L'utilizzo ormai incontrollato di diserbanti è diventato al giorno d’oggi un grande problema ecologico, e non solo. Infatti, per controllare le piante infestanti, si usano solitamente delle sostanze che sono dannose sia per il nostro pianeta, sia per l'uomo.
Una delle sostanze più utilizzate nella composizione dei diserbanti è il glifosato, un erbicida che, secondo recenti studi, sarebbe un prodotto altamente cancerogeno per l'uomo.

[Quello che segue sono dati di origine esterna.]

Lemma Remove_fuel_tab n c s c2 (i : nat) :
  c2 ∉ comps (panel c) → NoDup (comps (tabBarImpl c)) →
  comps (tabBarImpl c) !! i = Some c2 →
  Remove_fuel (S n) c2 c s
  = c3 ← comps (panel c) !! i; Remove_fuel n c3 c s.
Proof.
  intros Hc Hnd Hi. cbn [Remove_fuel].
  rewrite (CompIdx_notin _ _ Hc), (CompIdx_NoDup _ _ _ Hnd Hi).
  rewrite bool_decide_eq_true_2 by lia.
  rewrite bool_decide_eq_false_2 by lia.
  by rewrite CompAt_nat.
Qed.

(** One nested call is all [Remove] makes: more fuel changes nothing. *)
Lemma Remove_fuel_member n c s c2 :
  c2 ∈ comps (panel c) → Remove_fuel (S n) c2 c s = Remove_fuel 1 c2 c s.
Proof.
  intros Hin. destruct (CompIdx_found _ _ Hin) as (i & Hi & _).
  cbn [Remove_fuel]. rewrite Hi.
  by rewrite bool_decide_eq_false_2 by lia.
Qed.

Lemma Remove_fuel_not_member n c s c2 :
  c2 ∉ comps (panel c) →
  Remove_fuel (S n) c2 c s
  = let i := CompIdx (tabBarImpl c) c2 in
    if bool_decide (i < 0) then Some (false, (c, s))
    else c3 ← CompAt (panel c) i; Remove_fuel n c3 c s.
Proof.
  intros Hnin. cbn [Remove_fuel]. rewrite (CompIdx_notin _ _ Hnin).
  by rewrite bool_decide_eq_true_2 by lia.
Qed.

Lemma Remove_fuel_enough n c2 c s :
  Remove_fuel (S (S n)) c2 c s = Remove c2 c s.
Proof.
  unfold Remove.
  destruct (decide (c2 ∈ comps (panel c))) as [Hin|Hnin].
  { by rewrite (Remove_fuel_member (S n) _ _ _ Hin),
       (Remove_fuel_member 1 _ _ _ Hin). }
  rewrite (Remove_fuel_not_member (S n) _ _ _ Hnin),
    (Remove_fuel_not_member 1 _ _ _ Hnin).
  cbn zeta. case_bool_decide; [done|].
  destruct (CompAt (panel c) _) as [c3|] eqn:E; [|done].
  apply CompAt_Some in E as (j & _ & Hj). cbn [mbind option_bind].
  apply Remove_fuel_member. by eapply list_elem_of_lookup_2.
Qed.


(** *** The invariant is kept *)

Lemma NoDup_delete_notin (l : list Z) (i : nat) x :
  NoDup l → l !! i = Some x → x ∉ delete i l.
Proof.
  intros Hnd Hi Hin. apply list_elem_of_lookup in Hin as [j Hj].
  rewrite list_lookup_delete in Hj. case_decide as Hlt.
  - pose proof (NoDup_lookup _ _ _ _ Hnd Hi Hj). lia.
  - pose proof (NoDup_lookup _ _ _ _ Hnd Hi Hj). lia.
Qed.

Lemma wf_disjoint c s x :
  wf c s → x ∈ comps (tabBarImpl c) → x ∈ comps (panel c) → False.
Proof.
  intros Hwf Ht Hc.
  pose proof (wf_tabs_parent _ _ Hwf _ Ht) as H1.
  pose proof (wf_comps_parent _ _ Hwf _ Hc) as H2.
  pose proof (wf_ids _ _ Hwf). congruence.
Qed.

Lemma wf_tabBar_not_tab c s :
  wf c s → id (tabBarImpl c) ∉ comps (tabBarImpl c).
Proof.
  intros Hwf Ht.
  pose proof (wf_tabs_parent _ _ Hwf _ Ht) as H1.
  pose proof (wf_tabBar_parent _ _ Hwf) as H2.
  pose proof (wf_ids _ _ Hwf). congruence.
Qed.

Lemma wf_removed c s c2 t (i : nat) k :
  wf c s →
  comps (panel c) !! i = Some c2 → comps (tabBarImpl c) !! i = Some t →
  k < CompsCount (panel c) - 1 →
  wf (mkTabPanel (mkPanel (id (panel c)) (delete i (comps (panel c))))
        (mkPanel (id (tabBarImpl c)) (delete i (comps (tabBarImpl c))))
        (tabBarPlacement c) k)
     (setParent c2 None (setParent t None s)).
Proof.
  intros Hwf Hi Ht Hk.
  assert (Hc2 : c2 ∈ comps (panel c)) by by eapply list_elem_of_lookup_2.
  assert (Htin : t ∈ comps (tabBarImpl c)) by by eapply list_elem_of_lookup_2.
  split; cbn [panel tabBarImpl comps id selected].
  - rewrite !length_delete by by eexists. by rewrite (wf_length _ _ Hwf).
  - eapply sublist_NoDup; [apply (wf_tabs_nodup _ _ Hwf)|apply sublist_delete].
  - eapply sublist_NoDup; [apply (wf_comps_nodup _ _ Hwf)|apply sublist_delete].
  - intros x Hx. rewrite !parent_setParent.
    pose proof (list_elem_of_delete_inv _ _ _ Hx) as Hx'.
    rewrite decide_False; [rewrite decide_False|].
    + by apply (wf_tabs_parent _ _ Hwf).
    + intros ->. by eapply NoDup_delete_notin; [apply (wf_tabs_nodup _ _ Hwf)|..].
    + intros ->. by eapply wf_disjoint.
  - intros x Hx. rewrite !parent_setParent.
    pose proof (list_elem_of_delete_inv _ _ _ Hx) as Hx'.
    rewrite decide_False; [rewrite decide_False|].
    + by apply (wf_comps_parent _ _ Hwf).
    + intros ->. by eapply wf_disjoint.
    + intros ->. by eapply NoDup_delete_notin; [apply (wf_comps_nodup _ _ Hwf)|..].
  - apply (wf_ids _ _ Hwf).
  - rewrite !parent_setParent.
    rewrite decide_False; [rewrite decide_False|].
    + apply (wf_tabBar_parent _ _ Hwf).
    + intros Heq. rewrite <- Heq in Htin. by eapply wf_tabBar_not_tab.
    + intros Heq. rewrite <- Heq in Hc2. by eapply (wf_tabBar_notin _ _ Hwf).
  - intros Hx. apply list_elem_of_delete_inv in Hx.
    by apply (wf_tabBar_notin _ _ Hwf).
  - unfold CompsCount in *. cbn [comps]. rewrite length_delete by by eexists.
    apply lookup_lt_Some in Hi. lia.
Qed.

E, come il glifosato, moltissimi altri diserbanti sono dannosi per la specie umana, a tal punto che l'Oms, l'organizzazione mondiale della sanità, ha stimato che fino ad ora, nel mondo, siano morte almeno 200 mila persone a causa di queste sostanze.
Inoltre, bisogna considerare che negli ultimi anni diverse specie di infestanti sono risultate essere resistenti alla molecola di glifosato e quindi sono diventate di difficile gestione.

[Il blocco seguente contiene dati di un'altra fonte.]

(** X21. The mean absolute error never exceeds the root of the mean
    squared error: its square is at most the mean squared error. *)
Theorem mae_squared_le_mse (y_true y_pred : list Q) (mse mae : Q) :
  mean_squared_error y_true y_pred = Some mse →
  mean_absolute_error y_true y_pred = Some mae →
  (mae * mae <= mse)%Q.
Proof.
  intros (Hlen & Hn & Hlz & ->)%mean_of_errors_Some
         (_ & _ & _ & ->)%mean_of_errors_Some.
  pose proof (abs_sum_squared (zip_with Qminus y_true y_pred)) as Hcs.
  rewrite Hlz in Hcs.
  set (n := inject_Z (Z.of_nat (length y_true))) in *.
  set (S := Qsum (Qabs <$> zip_with Qminus y_true y_pred)) in *.
  set (T := Qsum ((λ d, d * d)%Q <$> zip_with Qminus y_true y_pred)) in *.
  apply Qle_shift_div_l; [done|].
  assert (Heq : (S / n * (S / n) * n == S * S / n)%Q) by (field; lra).
  rewrite Heq. apply Qle_shift_div_r; [done|].
  by rewrite (Qmult_comm T n).
Qed.

(** ** The metric object *)

Lemma absolute_error_mean_is_mae y_true y_pred mae :
  mean_absolute_error y_true y_pred = Some mae →
  ∃ a, absolute_error_mean y_true y_pred = Some a ∧ (a == mae)%Q.
Proof.
  intros (Hlen & Hn & _ & ->)%mean_of_errors_Some.
  unfold absolute_error_mean. destruct y_true as [|y0 l]; [done|].
  eexists. split; [done|].
  assert (Hsum : ∀ l k : list Q,
            (Qsum (Qabs <$> zip_with Qminus k l)
             == Qsum (Qabs <$> zip_with Qminus l k))%Q).
  { clear. induction l as [|a l IH]; intros [|b k]; try reflexivity.
    cbn [zip_with fmap list_fmap Qsum foldr].
    fold (fmap (M:=list) Qabs (zip_with Qminus k l)).
    fold (fmap (M:=list) Qabs (zip_with Qminus l k)).
    fold (Qsum (Qabs <$> zip_with Qminus k l)).
    fold (Qsum (Qabs <$> zip_with Qminus l k)).
    rewrite IH. rewrite (Qabs_Qminus b a). reflexivity. }
  by rewrite Hsum.
Qed.
(** * Heading estimation from NMEA RMC fixes: [RMC/rmc_heading.py]

    A shallow embedding of [haversine_heading] and [read_nmea_rmc].

    Numbers.  Python floats are idealised as the real numbers of the
    Standard Library: rounding, signed zeros, infinities and NaN are not
    modelled.  [math.sin], [math.cos], [math.radians], [math.degrees] and
    [math.atan2] are their mathematical counterparts, and [%] on floats is
    the floored remainder.

    Effects.  The local variables of [read_nmea_rmc] form the record
    [state]; one pass through the body of the [while] loop is a function
    from states to results, where a result is either the next state or an
    exception that leaves the loop.  The serial port and the clock are the
    list of lines read while the loop condition held, each with the value
    of [time.time() - start_time] at that pass.  [pynmea2.parse] is a
    parameter of the loop. *)

From Stdlib Require Import String Reals Lra Lia List Bool Arith Sorted.
Import ListNotations.
Open Scope R_scope.

(** ** The [math] functions used by the program *)

Definition radians (x : R) : R := x * (PI / 180).

Definition degrees (x : R) : R := x * (180 / PI).

(** [math.atan2 y x]: the angle of the point [(x, y)], in (-PI, PI]. *)
Definition atan2 (y x : R) : R :=
  if Rlt_dec 0 x then atan (y / x)
  else if Rlt_dec x 0 then
    if Rle_dec 0 y then atan (y / x) + PI else atan (y / x) - PI
  else if Rlt_dec 0 y then PI / 2
  else if Rlt_dec y 0 then - (PI / 2)
  else 0.

(** [x % y] on floats: the remainder of the floored division. *)
Definition float_rem (x y : R) : R := x - y * IZR (Zfloor (x / y)).

(** [sum(l)]: left to right, starting from 0. *)
Definition sum (l : list R) : R := fold_left Rplus l 0.

(** [len(l)] as a number. *)
Definition len {A : Type} (l : list A) : R := INR (length l).

(** [x > y] as a test. *)
Definition Rgtb (x y : R) : bool := if Rgt_dec x y then true else false.

(** Truth value of a float: every number but zero. *)
Definition truthy (x : R) : bool := if Req_dec_T x 0 then false else true.

(** ** [collections.deque(maxlen=n)] *)

(** [d.append(x)]: [x] goes to the right end; a deque that has grown past
    [maxlen] drops its leftmost item. *)
Definition deque_append {A : Type} (maxlen : nat) (d : list A) (x : A) : list A :=
  let d' := d ++ [x] in
  if (maxlen <? length d')%nat then tl d' else d'.
Lemma insert_by_sorted (x : A) (l : list A) :
  StronglySorted (λ a b, leb a b = true) l →
  StronglySorted (λ a b, leb a b = true) (Order.insert_by leb x l).
Proof.
  induction 1 as [|z l Hl IH Hz]; cbn.
  - repeat constructor.
  - destruct (leb x z) eqn:Hxz.
    + constructor; [by constructor|]. constructor; [done|].
      eapply Forall_impl; [exact Hz|]. intros w Hw. by eapply leb_trans.
    + constructor; [done|]. apply Forall_forall. intros w Hw.
      apply insert_by_elem_of in Hw as [->|Hw].
      * destruct (leb_total x z); congruence.
      * rewrite Forall_forall in Hz. by apply Hz.
Qed.

Lemma sort_by_sorted (l : list A) :
  StronglySorted (λ a b, leb a b = true) (Order.sort_by leb l).
Proof.
  induction l as [|x l IH]; cbn; [constructor|]. by apply insert_by_sorted.
Qed.

(** The first row of a sorted list comes before every row. *)
Lemma sort_by_head (l : list A) (x y : A) :
  head (Order.sort_by leb l) = Some x → y ∈ l → leb x y = true.
Proof.
  intros Hhead Hy. apply sort_by_elem_of in Hy.
  pose proof (sort_by_sorted l) as Hsorted.
  destruct (Order.sort_by leb l) as [|x' rest]; [done|].
  injection Hhead as ->.
  apply StronglySorted_inv in Hsorted as [_ Hall].
  apply elem_of_cons in Hy as [->|Hy].
  - by destruct (leb_total x x).
  - rewrite Forall_forall in Hall. by apply Hall.
Qed.

End Sorting.

Lemma string_leb_trans (x y z : string) :
  String.leb x y = true → String.leb y z = true → String.leb x z = true.
Proof.
  assert (Hle : ∀ a b, String.leb a b = true ↔ OrdersEx.String_as_OT.lt a b ∨ a = b).
  { intros a b. unfold String.leb, OrdersEx.String_as_OT.lt.
    change OrdersEx.String_as_OT.compare with String.compare.
    destruct (String.compare a b) eqn:Hc.
    - apply String.compare_eq_iff in Hc. tauto.
    - tauto.
    - split; [done|]. intros [Hlt|Heq]; [done|subst a].
      destruct (String.leb_total b b) as [Hb|Hb]; unfold String.leb in Hb;
        by rewrite Hc in Hb. }
  rewrite !Hle. intros [Hxy| ->] [Hyz| ->]; eauto.
  left. by etransitivity.
Qed.

Lemma string_leb_ltb (x y : string) :
  String.leb x y = true → x ≠ y → String.ltb x y = true.
Proof.
  unfold String.leb, String.ltb. destruct (String.compare x y) eqn:Hc; try done.
  apply String.compare_eq_iff in Hc. done.
Qed.

Section SqlFacts.
Context {A B : Type}.

Lemma elem_of_join (on : A → B → bool) (l : list A) (r : list B) (a : A) (b : B) :
  (a, b) ∈ Sql.join on l r ↔ a ∈ l ∧ b ∈ r ∧ on a b = true.
Proof.
  unfold Sql.join. rewrite list_elem_of_bind. split.
  - intros (a' & Hin & Ha').
    apply list_elem_of_fmap in Hin as (b' & [= -> ->] & Hb).
    apply list_elem_of_filter in Hb as [Hon Hb]. by apply Is_true_true in Hon.
  - intros (Ha & Hb & Hon). exists a. split; [|done].
    apply list_elem_of_fmap. exists b. split; [done|].
    apply list_elem_of_filter. split; [|done]. by apply Is_true_true.
Qed.

Lemma elem_of_left_join (on : A → B → bool) (l : list A) (r : list B)
    (a : A) (ob : option B) :
  (a, ob) ∈ Sql.left_join on l r ↔
  a ∈ l ∧ match ob with
          | Some b => b ∈ r ∧ on a b = true
          | None => ∀ b, b ∈ r → on a b = false
          end.
Proof.
  unfold Sql.left_join. rewrite list_elem_of_bind. split.
  - intros (a' & Hin & Ha').
    destruct (filter (λ b, on a' b) r) as [|b0 bs] eqn:Hf.
    + apply list_elem_of_singleton in Hin. injection Hin as -> ->. split; [done|].
      intros b Hb. destruct (on a' b) eqn:Hon; [|done].
      assert (b ∈ filter (λ b, on a' b) r) as Hin.
      { apply list_elem_of_filter. split; [|done]. by apply Is_true_true. }
      rewrite Hf in Hin. by apply elem_of_nil in Hin.
    + rewrite <- Hf in Hin.
      apply list_elem_of_fmap in Hin as (b & [= -> ->] & Hb).
      apply list_elem_of_filter in Hb as [Hon Hb]. by apply Is_true_true in Hon.
  - intros [Ha Hob]. exists a. split; [|done]. destruct ob as [b|].
    + destruct Hob as [Hb Hon].
      assert (b ∈ filter (λ b, on a b) r) as Hin.
      { apply list_elem_of_filter. split; [|done]. by apply Is_true_true. }
      destruct (filter (λ b, on a b) r) as [|b0 bs] eqn:Hf;
        [by apply elem_of_nil in Hin|].
      apply list_elem_of_fmap. eauto.
    + destruct (filter (λ b, on a b) r) as [|b0 bs] eqn:Hf;
        [by apply list_elem_of_singleton|].
      assert (b0 ∈ filter (λ b, on a b) r) as Hin by (rewrite Hf; left).
      apply list_elem_of_filter in Hin as [Hon Hb0]. apply Is_true_true in Hon.
      by rewrite (Hob b0 Hb0) in Hon.
Qed.

Lemma elem_of_group_by `{EqDecision K} (key : A → K) (rows : list A)
    (k : K) (group : list A) :
  (k, group) ∈ Sql.group_by key rows ↔
  (∃ a, a ∈ rows ∧ key a = k) ∧ group = filter (λ a, key a = k) rows.
Proof.
  unfold Sql.group_by. rewrite list_elem_of_fmap. split.
  - intros (k' & [= -> ->] & Hk). rewrite elem_of_remove_dups in Hk.
    apply list_elem_of_fmap in Hk as (a & -> & Ha). eauto.
  - intros [(a & Ha & <-) ->]. exists (key a). split; [done|].
    rewrite elem_of_remove_dups. apply list_elem_of_fmap. eauto.
Qed.

Lemma length_filter_join (on : A → B → bool)
    (R : A * B → Prop) `{∀ x, Decision (R x)}
    (Q : A → Prop) `{∀ a, Decision (Q a)}
    (S : B → Prop) `{∀ b, Decision (S b)} (l : list A) (r : list B) :
  (∀ a b, (on a b = true ∧ R (a, b)) ↔ (Q a ∧ S b)) →
  length (filter R (Sql.join on l r))
  = (length (filter Q l) * length (filter S r))%nat.
Proof.
  intros HR.
  assert (Hrow : ∀ a r',
            length (filter R ((λ b, (a, b)) <$> filter (λ b, on a b) r'))
            = if decide (Q a) then length (filter S r') else 0%nat).
  { intros a r'. induction r' as [|b r' IH]; [by destruct (decide (Q a))|].
    specialize (HR a b). rewrite !filter_cons.
    destruct (decide (Is_true (on a b))) as [Hon|Hon].
    - apply Is_true_true in Hon. cbn -[filter]. rewrite filter_cons.
      destruct (decide (R (a, b))) as [HRab|HRab], (decide (Q a)) as [HQ|HQ],
        (decide (S b)) as [HS|HS]; cbn -[filter]; rewrite IH; try done; tauto.
    - assert (on a b ≠ true) by (by rewrite <- Is_true_true).
      destruct (decide (Q a)) as [HQ|HQ], (decide (S b)) as [HS|HS];
        rewrite IH; try done; tauto. }
  unfold Sql.join. induction l as [|a l IH]; [done|].
  cbn [mbind list_bind]. rewrite filter_app, length_app, IH, Hrow, filter_cons.
  destruct (decide (Q a)); cbn [length]; lia.
Qed.

Lemma filter_all (P : A → Prop) `{∀ x, Decision (P x)} (l : list A) :
  (∀ x, P x) → filter P l = l.
Proof.
  intros HP. induction l as [|x l IH]; [done|].
  by rewrite filter_cons, decide_True, IH.
Qed.

End SqlFacts.

(** What [STRING_AGG(DISTINCT ..., ', ' ORDER BY ...)] and [or ''] make
    of the values of a group. *)
Lemma string_agg_distinct_label (values : list (option string)) :
  ∃ names,
    default "" (Sql.string_agg_distinct ", " values) = Py.join ", " names
    ∧ StronglySorted (λ a b, String.ltb a b = true) names
    ∧ ∀ name, name ∈ names ↔ Some name ∈ values.
Proof.
  assert (Hmem : ∀ name, name ∈ omap id values ↔ Some name ∈ values).
  { intros name. rewrite list_elem_of_omap. split.
    - intros (o & Ho & Hid). cbn in Hid. by subst o.
    - intros Hin. eauto. }
  unfold Sql.string_agg_distinct.
  destruct (omap id values) as [|v vs] eqn:Hvs.
  { exists []. split; [done|]. split; [constructor|]. intros name.
    rewrite <- Hmem. done. }
  exists (remove_dups (Order.sort_by String.leb (v :: vs))). split; [done|]. split.
  - pose proof (sort_by_sorted String.leb String.leb_total string_leb_trans (v :: vs))
      as Hsorted.
    induction Hsorted as [|x l Hl IH Hx]; [constructor|].
    cbn. destruct (decide_rel elem_of x l) as [Hin|Hnotin]; [done|].
    constructor; [done|]. apply Forall_forall. intros y Hy.
    rewrite elem_of_remove_dups in Hy. rewrite Forall_forall in Hx.
    apply string_leb_ltb; [by apply Hx|]. by intros ->.
  - intros name. by rewrite elem_of_remove_dups, sort_by_elem_of, <- Hmem.
Qed.

Section Catalog.
Context `{Json}.

Lemma elem_of_stops_joined (db : Pg.database) (s : stops.row)
    (st : stop_times.row) (t : trips.row) (r : routes.row) :
  (s, Some st, Some t, Some r) ∈ stops_joined db ↔
  s ∈ Pg.stops db ∧ st ∈ Pg.stop_times db ∧ t ∈ Pg.trips db ∧ r ∈ Pg.routes db
  ∧ stops.stop_id s = stop_times.stop_id st
  ∧ stop_times.trip_id st = trips.trip_id t
  ∧ trips.route_id t = routes.route_id r.
Proof.
  unfold stops_joined. rewrite !elem_of_left_join. cbn.
  rewrite !bool_decide_eq_true. tauto.
Qed.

Considerando il fatto che le sostanze utilizzate per eliminare le piante infestanti creano danni irreparabili anche al terreno, è chiaro quanto sia necessario trovare delle nuove alternative ai diserbanti chimici.
Le proposte sono state molteplici, come l'utilizzo del sale, dell'acido acetico, o della pacciamatura; per chi non lo sapesse è quella tecnica che consiste nel ricoprire il suolo con film plastici, o con i tessuti sintetici o naturali, piuttosto che foglie secche, ramoscelli, cortecce, o altro.

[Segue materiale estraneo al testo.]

Lemma breakdown_is_announced_witness :
  exists st' evs',
    tick (mkTick (Some p9) true)
         (mkState (repeat p10 20%nat ++ [p11]) 1 (Some BUY))
    = Ok (st', evs') /\
    emitted evs' = [SELL] /\ position st' = 0 /\
    last_signal st' = Some SELL.
Proof.
  apply (breakdown_is_announced
           (repeat (got p10) 20%nat ++ [got p11])
           (mkState (repeat p10 20%nat ++ [p11]) 1 (Some BUY))
           (map (fun n => PriceLine p10 (Z.of_nat n)) (seq 1 20)
                ++ [PriceLine p11 21; SignalBlock BUY p11 1;
                    NotifySent BUY p11])
           (repeat p10 11%nat) (repeat p10 9%nat ++ [p11]) p9 true).
  - vm_compute. reflexivity.
  - reflexivity.
  - vm_compute. discriminate.
  - reflexivity.
  - reflexivity.
  - repeat (constructor; [reflexivity|]). constructor.
Defined.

Tra queste alternative ne spicca una particolarmente interessante e degna di nota: si tratta dell'utilizzo di animali brucianti per estirpare le erbacce, e in particolar modo di pecore.
L'obiettivo è appunto quello di lasciar bruciare alle pecore quelle erbe che noi consideriamo fastidiose, ma che per loro rappresentano un pranzetto succulento.
Questa tecnica comporta sicuramente dei grossi vantaggi. Infatti, sfruttando una naturale esigenza, come quella delle pecore di nutrirsi, ampie aree possono essere liberate da piante indesiderate o dannose per le piantagioni presenti. Servirà solamente una rete di recinzione per impedire agli animali di fuggire, e qualcuno che si occupi, talvolta, di sorvegliare le pecore, le quali faranno automaticamente il lavoro. La voracità di questi animali, la loro fame insaziabile, garantiranno un lavoro senza interruzioni. Sarà come avere all'opera degli instancabili operai.
Questo ovviamente comporta un bassissimo impatto ambientale, in quanto si va a sfruttare, nel migliore dei modi, una risorsa naturale.
Anche la coltivazione, liberata dalle erbacce grazie alle pecore, trae enormi giovamenti dal non venire a contatto con sostanze chimiche dannose.
Ovviamente a fronte di tanti pro compaiono anche degli svantaggi. In primis bisogna considerare il costo, in quanto prendersi cura di un gregge di pecore comporta una serie di spese che possono apparire gravose; d’altra parte, c'è la problematica relativa al fatto che le pecore potrebbero non limitarsi a mangiare le erbacce, ma la loro ghiottoneria le potrebbe spingere a indirizzare le proprie mire nei confronti della coltivazione vera e propria.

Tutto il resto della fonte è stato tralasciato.